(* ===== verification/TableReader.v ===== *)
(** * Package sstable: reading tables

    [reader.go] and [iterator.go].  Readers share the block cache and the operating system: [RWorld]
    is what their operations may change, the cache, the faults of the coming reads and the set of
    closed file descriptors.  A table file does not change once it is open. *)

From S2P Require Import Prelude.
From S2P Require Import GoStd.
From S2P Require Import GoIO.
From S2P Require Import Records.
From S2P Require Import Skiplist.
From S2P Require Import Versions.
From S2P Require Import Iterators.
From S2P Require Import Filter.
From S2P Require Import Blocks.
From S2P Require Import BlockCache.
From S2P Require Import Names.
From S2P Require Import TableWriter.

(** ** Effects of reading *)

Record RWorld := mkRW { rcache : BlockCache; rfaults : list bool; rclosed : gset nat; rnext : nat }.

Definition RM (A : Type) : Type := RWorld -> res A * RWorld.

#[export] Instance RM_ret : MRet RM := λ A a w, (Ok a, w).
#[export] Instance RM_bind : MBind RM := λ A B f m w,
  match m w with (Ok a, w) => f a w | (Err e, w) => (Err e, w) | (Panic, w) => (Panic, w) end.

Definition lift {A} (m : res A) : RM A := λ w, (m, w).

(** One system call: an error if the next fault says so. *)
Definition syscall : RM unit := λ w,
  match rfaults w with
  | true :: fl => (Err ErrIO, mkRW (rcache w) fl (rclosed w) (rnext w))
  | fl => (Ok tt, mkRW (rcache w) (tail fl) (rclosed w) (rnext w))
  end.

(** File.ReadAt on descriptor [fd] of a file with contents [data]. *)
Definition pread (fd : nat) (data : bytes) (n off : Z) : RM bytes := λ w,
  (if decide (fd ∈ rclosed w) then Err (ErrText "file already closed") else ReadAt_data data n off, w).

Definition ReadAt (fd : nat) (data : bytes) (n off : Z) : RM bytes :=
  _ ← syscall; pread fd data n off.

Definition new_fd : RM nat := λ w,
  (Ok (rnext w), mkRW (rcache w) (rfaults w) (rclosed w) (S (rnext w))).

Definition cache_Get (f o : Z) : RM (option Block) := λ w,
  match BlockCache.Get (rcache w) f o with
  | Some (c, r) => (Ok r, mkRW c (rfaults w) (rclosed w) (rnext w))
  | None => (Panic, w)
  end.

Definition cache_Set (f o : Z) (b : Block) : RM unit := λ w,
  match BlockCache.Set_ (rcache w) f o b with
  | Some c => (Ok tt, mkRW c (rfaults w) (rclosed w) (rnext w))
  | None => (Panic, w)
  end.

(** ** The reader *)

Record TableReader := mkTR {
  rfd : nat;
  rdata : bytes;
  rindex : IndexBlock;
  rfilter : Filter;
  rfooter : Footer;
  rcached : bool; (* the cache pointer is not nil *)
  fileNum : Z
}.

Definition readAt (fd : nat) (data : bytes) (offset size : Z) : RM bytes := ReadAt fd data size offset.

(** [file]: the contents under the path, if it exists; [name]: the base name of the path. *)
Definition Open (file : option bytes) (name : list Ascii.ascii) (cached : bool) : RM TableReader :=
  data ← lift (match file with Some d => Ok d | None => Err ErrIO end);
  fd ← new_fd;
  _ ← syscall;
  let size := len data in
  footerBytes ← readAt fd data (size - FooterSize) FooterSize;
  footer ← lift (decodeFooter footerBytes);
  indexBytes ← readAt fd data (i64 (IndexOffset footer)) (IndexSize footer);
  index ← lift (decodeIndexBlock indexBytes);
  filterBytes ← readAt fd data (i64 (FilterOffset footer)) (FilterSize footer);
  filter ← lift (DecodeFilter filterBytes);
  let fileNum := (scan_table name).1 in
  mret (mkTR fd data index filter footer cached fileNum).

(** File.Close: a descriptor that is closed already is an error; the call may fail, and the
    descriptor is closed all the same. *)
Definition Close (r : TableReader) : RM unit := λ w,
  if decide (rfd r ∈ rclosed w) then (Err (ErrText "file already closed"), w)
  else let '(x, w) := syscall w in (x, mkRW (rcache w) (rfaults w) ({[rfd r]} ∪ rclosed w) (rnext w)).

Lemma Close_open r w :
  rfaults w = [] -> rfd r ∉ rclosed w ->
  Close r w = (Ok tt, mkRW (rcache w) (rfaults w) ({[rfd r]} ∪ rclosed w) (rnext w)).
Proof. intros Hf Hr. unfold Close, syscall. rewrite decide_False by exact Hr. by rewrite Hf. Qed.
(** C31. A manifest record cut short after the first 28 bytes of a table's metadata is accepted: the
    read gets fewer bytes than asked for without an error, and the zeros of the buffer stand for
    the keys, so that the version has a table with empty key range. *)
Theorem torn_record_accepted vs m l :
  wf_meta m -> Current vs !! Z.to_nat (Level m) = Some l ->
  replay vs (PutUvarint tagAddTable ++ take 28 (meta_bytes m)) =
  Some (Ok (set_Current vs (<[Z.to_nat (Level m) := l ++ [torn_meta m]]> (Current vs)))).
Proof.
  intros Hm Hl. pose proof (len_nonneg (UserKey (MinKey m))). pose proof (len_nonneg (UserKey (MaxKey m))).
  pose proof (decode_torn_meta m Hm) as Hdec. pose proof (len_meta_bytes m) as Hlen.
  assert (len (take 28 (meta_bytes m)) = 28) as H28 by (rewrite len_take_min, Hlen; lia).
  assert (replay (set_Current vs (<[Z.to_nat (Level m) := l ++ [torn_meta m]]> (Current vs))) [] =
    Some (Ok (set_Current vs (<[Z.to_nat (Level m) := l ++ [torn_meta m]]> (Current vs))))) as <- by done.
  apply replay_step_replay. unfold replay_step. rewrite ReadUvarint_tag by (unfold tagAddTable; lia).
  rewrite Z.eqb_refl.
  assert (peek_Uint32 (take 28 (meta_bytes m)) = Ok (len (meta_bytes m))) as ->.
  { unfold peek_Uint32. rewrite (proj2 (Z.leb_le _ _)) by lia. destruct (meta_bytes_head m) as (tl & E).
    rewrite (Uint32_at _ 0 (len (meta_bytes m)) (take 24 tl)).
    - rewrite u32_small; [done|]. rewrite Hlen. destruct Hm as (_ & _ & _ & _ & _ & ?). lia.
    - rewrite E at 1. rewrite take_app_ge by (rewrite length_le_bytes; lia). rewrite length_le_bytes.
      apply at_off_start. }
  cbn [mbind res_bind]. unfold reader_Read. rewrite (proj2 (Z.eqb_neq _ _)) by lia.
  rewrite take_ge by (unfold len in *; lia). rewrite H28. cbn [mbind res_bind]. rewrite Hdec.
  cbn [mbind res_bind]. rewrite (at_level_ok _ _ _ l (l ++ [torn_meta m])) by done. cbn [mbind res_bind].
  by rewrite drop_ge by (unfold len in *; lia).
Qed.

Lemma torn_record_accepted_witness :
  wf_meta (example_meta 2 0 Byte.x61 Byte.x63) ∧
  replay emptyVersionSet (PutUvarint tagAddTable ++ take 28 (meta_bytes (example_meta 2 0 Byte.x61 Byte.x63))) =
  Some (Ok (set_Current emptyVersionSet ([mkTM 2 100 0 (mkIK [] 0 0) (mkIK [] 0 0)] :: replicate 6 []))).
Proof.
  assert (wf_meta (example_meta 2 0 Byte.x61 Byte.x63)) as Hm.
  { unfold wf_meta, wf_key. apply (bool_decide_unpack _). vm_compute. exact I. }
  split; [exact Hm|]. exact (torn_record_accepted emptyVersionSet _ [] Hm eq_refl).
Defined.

====================

■ Assignment: Could you set down, exactly as written, the lines above between the one holding "cbn [mbind res_bind]. rewrite (at_level_ok" and the one holding "replay emptyVersionSet (PutUvarint", inclusive, and nothing more?

■ Exercise solution:
  cbn [mbind res_bind]. rewrite (at_level_ok _ _ _ l (l ++ [torn_meta m])) by done. cbn [mbind res_bind].
  by rewrite drop_ge by (unfold len in *; lia).
Qed.

Lemma torn_record_accepted_witness :
  wf_meta (example_meta 2 0 Byte.x61 Byte.x63) ∧
  replay emptyVersionSet (PutUvarint tagAddTable ++ take 28 (meta_bytes (example_meta 2 0 Byte.x61 Byte.x63))) =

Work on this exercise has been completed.